Exercise aim -> Some lines in the records below may hold the word "transaction"; give the number of those lines and nothing else.
Segment Start: Records for processing
(* ===== verification/PrewriteCorrect.v ===== *)
(** * What a prewrite request promises

    A prewrite request on a reachable store: a result with locks writes nothing;
    a result without locks tells the truth about every mutation of the request
    ([prewritten_key]): the key holds the transaction's lock, which allows the
    commit at the answered timestamp, or the mutation is committed at the answered
    one-phase commit timestamp, with its value.  Also two requests that fall
    outside these theorems. *)

From Stdlib Require Import ZArith Lia.
From stdpp Require Import base numbers list gmap relations.
From S2P Require Import Prelude Number Bytes Types Write Lock ConcurrencyManager Engine Reader.
From S2P Require Import AbsState ReaderSpec MvccTxn Prewrite TxnStatus Commands PrewriteCommand AcquirePessimisticLock.
From S2P Require Import KeyInv Protocol Values Effects PrewriteSpec PrewriteRequest System Runs SystemSpec CommandSpec.

Open Scope Z_scope.

Section Outcome.
Context (floor : TimeStamp) (s : Store) (st : TimeStamp) (secondaries_of : bytes -> list bytes).

(** A lock or record of the transaction stands for the value: it has it, or it
    refers to the value written beside it. *)
Definition keeps_value (a : Abs) (raw : bytes) (short_value value : option bytes) : Prop :=
  match value with
  | Some v => short_value = Some v \/ (short_value = None /\ a_value a (Key_from_raw raw) st = Some v)
  | None => short_value = None
  end.

Definition write_type_of (m : Mutation) : option WriteType :=
  LockType_from_mutation m ≫= WriteType_from_lock_type.

(** The state [s'] of the key of a mutation after an answer [pr] without locks. *)
Inductive prewritten_key (s' : Store) (pr : PrewriteResult) (raw : bytes) (m : Mutation) : Prop :=
| pk_check :
    Mutation_should_not_write m = true -> agree (abs s') (abs s) (Key_from_raw raw) -> prewritten_key s' pr raw m
| pk_repeated l :
    own s raw st l -> Lock_is_pessimistic_lock l = false -> agree (abs s') (abs s) (Key_from_raw raw) ->
    (pr_min_commit_ts pr <> 0 -> l_use_async_commit l = true /\ l_min_commit_ts l <= pr_min_commit_ts pr) ->
    (pr_one_pc_commit_ts pr <> 0 -> l_use_async_commit l = true /\ l_min_commit_ts l <= pr_one_pc_commit_ts pr) ->
    prewritten_key s' pr raw m
| pk_locked l :
    pr_one_pc_commit_ts pr = 0 -> own s' raw st l -> LockType_from_mutation m = Some (l_lock_type l) ->
    keeps_value (abs s') raw (l_short_value l) (snd (Mutation_into_key_value m)) ->
    (forall t, a_write (abs s') (Key_from_raw raw) t = a_write (abs s) (Key_from_raw raw) t) ->
    (pr_min_commit_ts pr <> 0 -> async_lock floor st secondaries_of raw (pr_min_commit_ts pr) l) ->
    prewritten_key s' pr raw m
| pk_committed w :
    floor < pr_one_pc_commit_ts pr -> st < pr_one_pc_commit_ts pr ->
    a_lock (abs s') (Key_from_raw raw) = None ->
    a_write (abs s') (Key_from_raw raw) (pr_one_pc_commit_ts pr) = Some w ->
    w_start_ts w = st -> write_type_of m = Some (w_write_type w) ->
    keeps_value (abs s') raw (w_short_value w) (snd (Mutation_into_key_value m)) ->
    (forall t, t <> pr_one_pc_commit_ts pr ->
       a_write (abs s') (Key_from_raw raw) t = a_write (abs s) (Key_from_raw raw) t) ->
    prewritten_key s' pr raw m.

(** The answer of a request on the given keys and mutations. *)
Definition prewrite_answer (raws : list bytes) (mus : list Mutation) (wr : WriteResult) (s' : Store) : Prop :=
  exists pr, wr_pr wr = PrPrewriteResult pr
  /\ ((pr_locks pr <> [] /\ wr_modifies wr = [])
      \/ (pr_locks pr = [] /\ wr_modifies wr = [] /\ exists raw c, raw ∈ raws /\ committed_on s st raw c
            /\ (pr_one_pc_commit_ts pr <> 0 -> pr_one_pc_commit_ts pr = c)
            /\ (pr_min_commit_ts pr <> 0 -> pr_min_commit_ts pr = c))
      \/ (pr_locks pr = []
          /\ (forall raw, bytes_ok raw -> ~ raw ∈ raws -> agree (abs s') (abs s) (Key_from_raw raw))
          /\ Forall (fun m => exists raw, raw ∈ raws /\ Mutation_key m = Key_from_raw raw
                       /\ prewritten_key s' pr raw m) mus)).

Hypothesis (inv : store_inv s) (st_pos : ts_ok st).
Let wf : wf_store s := proj1 inv.

Lemma stores_value_keeps a raw value l vals :
  stores_value raw st value l vals ->
  (forall v, vals = [LPutValue (Key_from_raw raw) st v] -> a_value a (Key_from_raw raw) st = Some v) ->
  keeps_value a raw (l_short_value l) value.
Proof.
  unfold stores_value, keeps_value. destruct value as [v|]; [|tauto].
  destruct (is_short_value v); intros [Hs Hv] Ha; [by left|right]. auto.
Qed.

(** Writing the value of a prewrite changes no lock and no record. *)
Lemma value_updates raw value l vals a :
  stores_value raw st value l vals ->
  (forall k t, a_write (apply_lms a vals) k t = a_write a k t)
  /\ (forall k, a_lock (apply_lms a vals) k = a_lock a k)
  /\ (forall v, vals = [LPutValue (Key_from_raw raw) st v] ->
        a_value (apply_lms a vals) (Key_from_raw raw) st = Some v).
Proof.
  intros Hv. destruct (stores_value_vals raw st value l vals Hv) as [->|[v ->]].
  - split_and!; intros; done.
  - split_and!; [done|done|]. intros v' [= <-]. cbn. unfold upd2. by rewrite decide_True.
Qed.

Lemma put_prewritten s' pr raw m l vals :
  lock_for s st raw m l vals -> pr_one_pc_commit_ts pr = 0 ->
  (pr_min_commit_ts pr <> 0 -> async_lock floor st secondaries_of raw (pr_min_commit_ts pr) l) ->
  agree (abs s') (apply_lms (abs s) (vals ++ [LPutLock (Key_from_raw raw) l])) (Key_from_raw raw) ->
  prewritten_key s' pr raw m.
Proof.
  intros (Hl & Hty & Hv) H1 Hasync (Haw & Hal & Hav). rewrite apply_lms_app in Haw, Hal, Hav.
  destruct (value_updates raw _ l vals (abs s) Hv) as (Hw & _ & Hval).
  apply (pk_locked s' pr raw m l); [done| |done| | |done].
  - split; [|apply Hl]. rewrite Hal. cbn. unfold upd1. by rewrite decide_True.
  - eapply stores_value_keeps; [done|]. intros v E. rewrite Hav. by apply Hval.
  - intros t. rewrite Haw. apply Hw.
Qed.

Lemma commit_write_lock_type l c :
  Lock_is_pessimistic_lock l = false -> WriteType_from_lock_type (l_lock_type l) = Some (w_write_type (commit_write l c)).
Proof.
  unfold Lock_is_pessimistic_lock, commit_write. destruct (existsb _ _); by destruct (l_lock_type l).
Qed.

Lemma commit_write_short l c : w_short_value (commit_write l c) = l_short_value l.
Proof. unfold commit_write. by destruct (existsb _ _). Qed.

Lemma one_pc_prewritten s' pr raw m l vals (del : bool) :
  let c := pr_one_pc_commit_ts pr in
  lock_for s st raw m l vals -> floor < c -> st < c ->
  (del = false -> a_lock (abs s) (Key_from_raw raw) = None) ->
  agree (abs s') (apply_lms (abs s) (vals ++ LPutWrite (Key_from_raw raw) c (commit_write l c)
                                          :: if del then [LUnlock (Key_from_raw raw)] else [])) (Key_from_raw raw) ->
  prewritten_key s' pr raw m.
Proof.
  intros c (Hl & Hty & Hv) Hfl Hst Hdel (Haw & Hal & Hav). rewrite apply_lms_app in Haw, Hal, Hav.
  destruct (value_updates raw _ l vals (abs s) Hv) as (Hw & Hlk & Hval).
  set (a := apply_lms (abs s) vals) in *.
  assert (forall t, a_write (abs s') (Key_from_raw raw) t
    = if decide (t = c) then Some (commit_write l c) else a_write (abs s) (Key_from_raw raw) t) as Haw'.
  { intros t. rewrite Haw, <-Hw. destruct del; cbn; unfold upd2; repeat case_decide; naive_solver. }
  apply (pk_committed s' pr raw m (commit_write l c)); try done.
  - rewrite Hal. destruct del; cbn; [unfold upd1; by rewrite decide_True|rewrite Hlk; auto].
  - fold c. rewrite Haw'. by rewrite decide_True.
  - rewrite commit_write_start. apply Hl.
  - unfold write_type_of. rewrite Hty. apply commit_write_lock_type, Hl.
  - rewrite commit_write_short. eapply stores_value_keeps; [done|]. intros v E. rewrite Hav.
    destruct del; cbn; by apply Hval.
  - intros t Ht. rewrite Haw'. by rewrite decide_False.
Qed.

(** What is done to a key, seen in the store written. *)
Lemma key_done_prewritten mode (one_pc : bool) f s' pr e :
  key_done floor s st secondaries_of mode e -> en_blocked e = false ->
  (if one_pc then mode = Some f /\ pr_one_pc_commit_ts pr = f /\ (en_pending e = None -> en_ms e = [])
   else en_pending e = None /\ pr_one_pc_commit_ts pr = 0) ->
  (pr_min_commit_ts pr <> 0 -> mode = Some (pr_min_commit_ts pr)) ->
  agree (abs s') (apply_lms (abs s) (en_final one_pc f e)) (en_key e) ->
  prewritten_key s' pr (en_raw e) (en_mutation e).
Proof.
  intros Hd Hb Hone Hmin. unfold en_final, commit_tail, en_key.
  destruct Hd as [raw mu|raw mu ts (l & Hl & Hts & Hnp & Ets) Hle|raw mu Hnw|raw mu l vals Hl Ha
    |raw mu l vals del f' Hm Hl (Hfl & Hlt & _ & _) Hle Hdel]; cbn [en_raw en_mutation en_ms en_pending en_blocked] in *.
  - done.
  - replace (if one_pc then [] else []) with (@nil LModify) by by destruct one_pc. intros Hag.
    assert (forall g, mode = Some g -> l_use_async_commit l = true /\ l_min_commit_ts l <= g) as Hg.
    { intros g E. destruct (Hle g E) as [Hnz Hg]. rewrite Ets in Hnz, Hg. by destruct (l_use_async_commit l). }
    eapply pk_repeated; [done..|by intros ?%Hmin%Hg|]. intros Hnz.
    destruct one_pc; [destruct Hone as (Hm & -> & _); by apply Hg|by destruct Hone].
  - replace (if one_pc then [] else []) with (@nil LModify) by by destruct one_pc. intros Hag. by apply pk_check.
  - destruct one_pc.
    + destruct Hone as (_ & _ & Hnil). specialize (Hnil eq_refl). by apply app_eq_nil in Hnil as [_ ?].
    + rewrite app_nil_r. apply put_prewritten; [done|apply Hone|]. by intros ?%Hmin%Ha.
  - destruct one_pc; [|by destruct Hone]. destruct Hone as (Hm' & Hpr & _).
    assert (f' = f) as -> by congruence. rewrite <-Hpr in *. apply one_pc_prewritten; [done|lia|lia|done].
Qed.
Segment End: Records for processing
Written answer -> 2